Easton City Council approves 3 month parking permit for city employees


EASTON, Pa. – Easton’s Centre Square is being eyed for changes to the park and roadways that make up most of the historic downtown landmark. Easton City Council approved a proposal for services from Pennoni Associates that would improve the infrastructure of Centre Square during its meeting on Wednesday night.

The city is pairing with the consulting engineering firm, based in Philadelphia, to come up with a design plan for improvements to the roads and the park space.

Public Works Director David Hopkins said the project is called the Downtown Circulation Project and it’s broken down into three components. Hopkins said the city would like to address the issue of having multiple stop signals at the circle, which he says cause a lot of confusion. Currently there is a stop sign, a stop condition and a traffic light that flashes red, giving drivers the go.

Pennoni will look into the possibility of narrowing the lanes in Centre Square. Hopkins said Pennoni will observe the geometry of Centre Square, taking into consideration the work that had been done to Fourth Street and connecting roads. Pennoni will analyze the steps taken that converted Fourth Street from a one-way street into a two-way street.

Lastly, Pennoni will search for ways to improve the park that’s famous for the Peace Candle and the Soldiers and Sailors Monument.

Hopkins said the park will be improved with the addition of sidewalks and by making the park much wider, which would correlate with the narrowing of the lanes.

Hopkins told WFMZ that the city has raised about $4 million for the project, and about $2.2 million is dedicated just to the roadway. PennDOT also made a one-time payment to the city after PennDot gave it back several roads, including those in Centre Square. He said those funds were used as a match to apply for other grants. The city also received a $2 million grant through the district. Hopkins said they’ve applied for a total of six grants for the project.

Parking Changes

The council also approved the purchase of cashless kiosks for the city’s parking garages in a 6-1 vote.

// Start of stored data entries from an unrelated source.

Definition word_name (s : str) : Prop := s <> [] /\ Forall (fun c => isWordCharASCII c = true) s.
Definition op_words (op : table_op) (table : str) : Prop :=
  word_name table /\ match op with OpUpdateColumn column | OpDropColumn column => word_name column | _ => True end.

Lemma escape_word s : Forall (fun c => isWordCharASCII c = true) s -> escapeForFileName s = s.
Proof. induction 1 as [|c s Hc _ IH]; [done|]. cbn. rewrite Hc. cbn. by rewrite IH. Qed.

Lemma unescape_word s : Forall (fun c => isWordCharASCII c = true) s -> unescapeForFileName s = s.
Proof. intros H. by rewrite <- (escape_word s H) at 1; rewrite unescape_escape. Qed.

Section routing.
Context {R : Re2} {HR : Re2Laws R}.

Lemma word_escaped s rest : word_name s -> matches escaped s rest [].
Proof. intros [Hs Hw]. constructor; [done|]. eapply Forall_impl; [exact Hw|]. intros c Hc. by rewrite Hc. Qed.

(** The request of a statement reaches its handler, with the names it is about. *)
Lemma op_routed raw op table q caps : op_words op table -> matches any_query q [] caps ->
  get (path_text (op_segments raw op table) q) (op_method op) = Some (op_handler raw op, op_params op table).
Proof.
  intros [Ht Hc] Hq. assert (caps = []) as -> by (eapply query_tail in Hq as [H _]; [done|]; intros ? ? ? Hp; by inversion Hp).
  pose proof (word_escaped table [] Ht) as Hm. pose proof (unescape_word table (proj2 Ht)) as Hu.
  assert (Hr : forall i r vals, router_handlers !! i = Some r -> serves (op_method op) r = true -> r_tail r = any_query -> Forall2 piece_ok (r_pieces r) vals ->
    op_segments raw op table = vals -> op_handler raw op = r_handler r -> op_params op table = path_parameters (path_caps (r_pieces r) vals ++ []) ->
    get (path_text (op_segments raw op table) q) (op_method op) = Some (op_handler raw op, op_params op table)).
  { intros i r vals Hi Hs Ht' Hf Hv Hh Hp. apply get_iff; [destruct op; cbn; set_solver|]. exists r, vals, q, []. rewrite Ht', Hv. split; [by eapply list_elem_of_lookup_2|]. done. }
  destruct op as [| | |column|column].
  - destruct raw; [eapply (Hr 7%nat)|eapply (Hr 5%nat)]; try reflexivity; repeat (lazymatch goal with |- Forall2 _ _ _ => constructor end); try done; cbn; by rewrite Hu.
  - destruct raw; [eapply (Hr 7%nat)|eapply (Hr 5%nat)]; try reflexivity; repeat (lazymatch goal with |- Forall2 _ _ _ => constructor end); try done; cbn; by rewrite Hu.
  - eapply (Hr 8%nat); try reflexivity; repeat (lazymatch goal with |- Forall2 _ _ _ => constructor end); try done; cbn; by rewrite Hu.
  - pose proof (word_escaped column [] Hc) as Hm'. pose proof (unescape_word column (proj2 Hc)) as Hu'. eapply (Hr 9%nat); try reflexivity; repeat (lazymatch goal with |- Forall2 _ _ _ => constructor end); try done; cbn; by rewrite Hu, Hu'.
  - pose proof (word_escaped column [] Hc) as Hm'. pose proof (unescape_word column (proj2 Hc)) as Hu'. eapply (Hr 9%nat); try reflexivity; repeat (lazymatch goal with |- Forall2 _ _ _ => constructor end); try done; cbn; by rewrite Hu, Hu'.
Qed.
End routing.

(** ** A statement on a node *)

Section node.
Context {HJ : PocoJSON} {HN : PocoNet} {HNL : PocoNetLaws HN} {R : Re2} {HR : Re2Laws R}.

Lemma plain_no path c : plain_path path -> isWordCharASCII c = false -> c <> "/"%char -> c ∉ path.
Proof. intros [_ Hp] Hc Hs Hin. eapply Forall_forall in Hin; [|exact Hp]. cbn in Hin. destruct Hin; congruence. Qed.

Lemma form_none path : plain_path path -> HTMLForm path = Ok [([], [])].
Proof.
  intros Hp. unfold HTMLForm. rewrite raw_query_none by (apply Hp || by apply plain_no). cbn [mbind result_bind length readQuery read_field]. rewrite decide_False by done.
  cbn [mbind result_bind]. rewrite (decide_False (P := None = Some _)) by done. cbn [mbind result_bind]. rewrite (decide_True (P := 0 = 0)) by done.
  rewrite bom_word by constructor. by rewrite decode_word by constructor.
Qed.

Lemma form_local path : plain_path path -> HTMLForm (path ++ lit "?distributed_ddl=false") = Ok [(lit "distributed_ddl", lit "false")].
Proof.
  intros Hp. unfold HTMLForm. change (lit "?distributed_ddl=false") with (lit "?" ++ lit "distributed_ddl=false"). rewrite raw_query_of by (apply Hp || (by apply plain_no) || (cbn; set_solver)).
  assert (Hw : forall s, forallb isWordCharASCII (lit s) = true -> Forall (fun c => isWordCharASCII c = true) (lit s)) by (intros s Hs; apply Forall_forall; intros c Hc%list_elem_of_In; by apply (proj1 (forallb_forall _ _) Hs)).
  pose proof (Hw "distributed_ddl"%string eq_refl) as Hn. pose proof (Hw "false"%string eq_refl) as Hv.
  cbn [mbind result_bind length readQuery]. change (read_field (is_one_of "=&") MAX_NAME_LENGTH (lit "distributed_ddl=false")) with (Ok (lit "distributed_ddl", Some "="%char, lit "false")).
  rewrite (decide_False (P := 0 = DFL_FIELD_LIMIT)) by done. cbn [mbind result_bind]. rewrite (decide_True (P := Some _ = Some _)) by done.
  change (read_field (is_one_of "&") DFL_MAX_VALUE_LENGTH (lit "false")) with (Ok (lit "false", None (A := ascii), [] : str)). cbn [mbind result_bind].
  rewrite (decide_True (P := 0 = 0)) by done. rewrite bom_word, (decode_word _ Hn) by done. cbn [mbind result_bind]. by rewrite (decode_word _ Hv).
Qed.

Context (nd : node) (tables_json : table_kind -> hctx -> list rcall -> result str) (known_database : str -> list rcall -> bool) (databases : hctx -> list rcall -> str) (others : handler -> methods).
Abbreviation M := (methods_of nd tables_json known_database databases others).

(** What the engine is told of a statement for the cluster. *)
Definition op_extra (op : table_op) (payload : json) : result (list (str * str)) :=
  match op with
  | OpDrop | OpAlter => Ok []
  | OpAddColumn => column ← var_text (jget payload (lit "name")); Ok [(lit "column", column); (lit "query_method", HTTP_POST)]
  | OpUpdateColumn column => Ok [(lit "column", column); (lit "query_method", HTTP_PATCH)]
  | OpDropColumn column => Ok [(lit "column", column); (lit "query_method", HTTP_DELETE)]
  end.
Definition op_payload (op : table_op) (payload : json) : option json := match op with OpDrop | OpDropColumn _ => None | _ => Some payload end.

Lemma lift_inv {A} (x : result A) (f : A -> io rcall (str * Z)) tr c new r : does (io_lift x ≫= f) tr (c :: new) r -> exists a, x = Ok a /\ does (f a) tr (c :: new) r.
Proof. unfold does, io_lift, mbind, io_bind. destruct x as [a|e]; [by exists a|]. intros [= H]. rewrite <- (app_nil_r tr) in H at 1. by simplify_list_eq. Qed.
Lemma ret_inv (a : str * Z) tr c new r : ~ does (mret a : io rcall _) tr (c :: new) r.
Proof. unfold does. intros [= H]. rewrite <- (app_nil_r tr) in H at 1. by simplify_list_eq. Qed.
Lemma answer_inv q sql tr c r : does (answer_query nd q sql) tr [c] r -> c = RQuery sql q (n_query nd sql q tr).
Proof. destruct (attempts_answer nd (fun _ => True) q sql I tr) as [(r' & H & _)|(sql' & q' & _ & H)]; unfold does, answer_query, processQuery, io_call, io_lift, mbind, io_bind; destruct (n_query nd sql q tr); intros [= H1 H2]; by simplify_list_eq. Qed.

Lemma op_params_table op table h : h_path h = op_params op table -> getPathParameter h (lit "table") = table.
Proof. intros H. unfold getPathParameter. rewrite H. destruct op; cbn [op_params]; rewrite ?lookup_insert_ne by done; by rewrite lookup_singleton_eq. Qed.
Lemma op_params_column op table h column : h_path h = op_params op table -> op = OpUpdateColumn column \/ op = OpDropColumn column -> getPathParameter h (lit "column") = column.
Proof. intros H Ho. unfold getPathParameter. rewrite H. destruct Ho as [->| ->]; cbn [op_params]; by rewrite lookup_insert_eq. Qed.

(** On a node the statement is not for the cluster of: it is run as it is. *)
Lemma run_local raw op table h payload sql tr : h_path h = op_params op table -> isDistributedDDL h = false -> op_invalid op payload = None -> (op = OpAddColumn -> exists c, var_text (jget payload (lit "name")) = Ok c) ->
  op_sql op (h_database h) table payload (fun c => n_column_type nd (h_database h) table c tr) = Ok sql ->
  execute_payload (M (op_handler raw op)) (op_verb op) h payload tr = answer_query nd (h_ctx h) sql tr.
Proof.
  intros Hp Hd Hi Hname Hs. pose proof (op_params_table op table h Hp) as Ht.
  assert (Hset : forall ps pl, setupDistributedQueryParameters ps pl h = h_ctx h) by (intros; unfold setupDistributedQueryParameters; by rewrite Hd).
  assert (Hcol : forall check st m c pl, column_statement nd h check st m c pl (op_sql op (h_database h) table payload (fun c => n_column_type nd (h_database h) table c tr)) tr = answer_query nd (h_ctx h) sql tr).
  { intros. unfold column_statement. rewrite Hd, Hset, Hs. done. }
  unfold execute_payload, doExecute. destruct op as [| | |column|column]; cbn [op_handler op_verb op_invalid op_sql] in *.
  - destruct raw; cbn [methods_of table_methods validate execute_verb]; unfold table_delete; cbv zeta; rewrite Hd, Ht, Hset; injection Hs as <-; done.
  - destruct (var_text (jget payload (lit "ttl_expression"))) as [ttl|] eqn:Et; [|done]. cbn [mbind result_bind] in Hs. injection Hs as <-.
    destruct raw; cbn [methods_of table_methods validate execute_verb]; rewrite Hi; unfold table_patch; cbv zeta; rewrite Hd, Ht, Hset, Et; done.
  - cbn [methods_of column_methods validate execute_verb]. rewrite Hi. unfold column_post. cbv zeta. destruct (Hname eq_refl) as [c Hc]. rewrite Hc, Ht. apply Hcol.
  - cbn [methods_of column_methods validate execute_verb]. rewrite Hi. unfold column_patch. cbv zeta. rewrite Ht, (op_params_column (OpUpdateColumn column) table h column Hp) by by left. apply Hcol.
  - cbn [methods_of column_methods validate execute_verb]. unfold column_delete. cbv zeta. rewrite Ht, (op_params_column (OpDropColumn column) table h column Hp) by by right. apply Hcol.
Qed.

Council member David O’Connell voted against the purchase because the city will not be offering a cash option for customers of the garages.

The city administration will be authorized to purchase not only kiosks, but license plate recognition technology and Global Electric Motorcars, or GEM vehicles. These upgrades will ensure that the city’s garage payment systems are payment card industry (PCI) compliant by a deadline sometime in the year 2020.

Total costs for the equipment will be $91,905, according to a quote prepared by IPS Group, Inc. However, council member Peter Melan noted that the cost for the bill acceptor would not be needed since the city is deciding to go cashless. This will shave off $1,250.

Council member Sandra Vulcano expressed concern about the three attendants who currently work in the garages. Vulcano asked, as she had done in the past, if the upgraded systems would eliminate the need for their jobs.

“So if you don’t have a credit card, you can’t use the garage,” Vulcano said. “And we will no longer have attendants?”

Hopkins said it is a likely scenario, but that a discussion was had with all three attendants and that they understand the implications of the new machinery.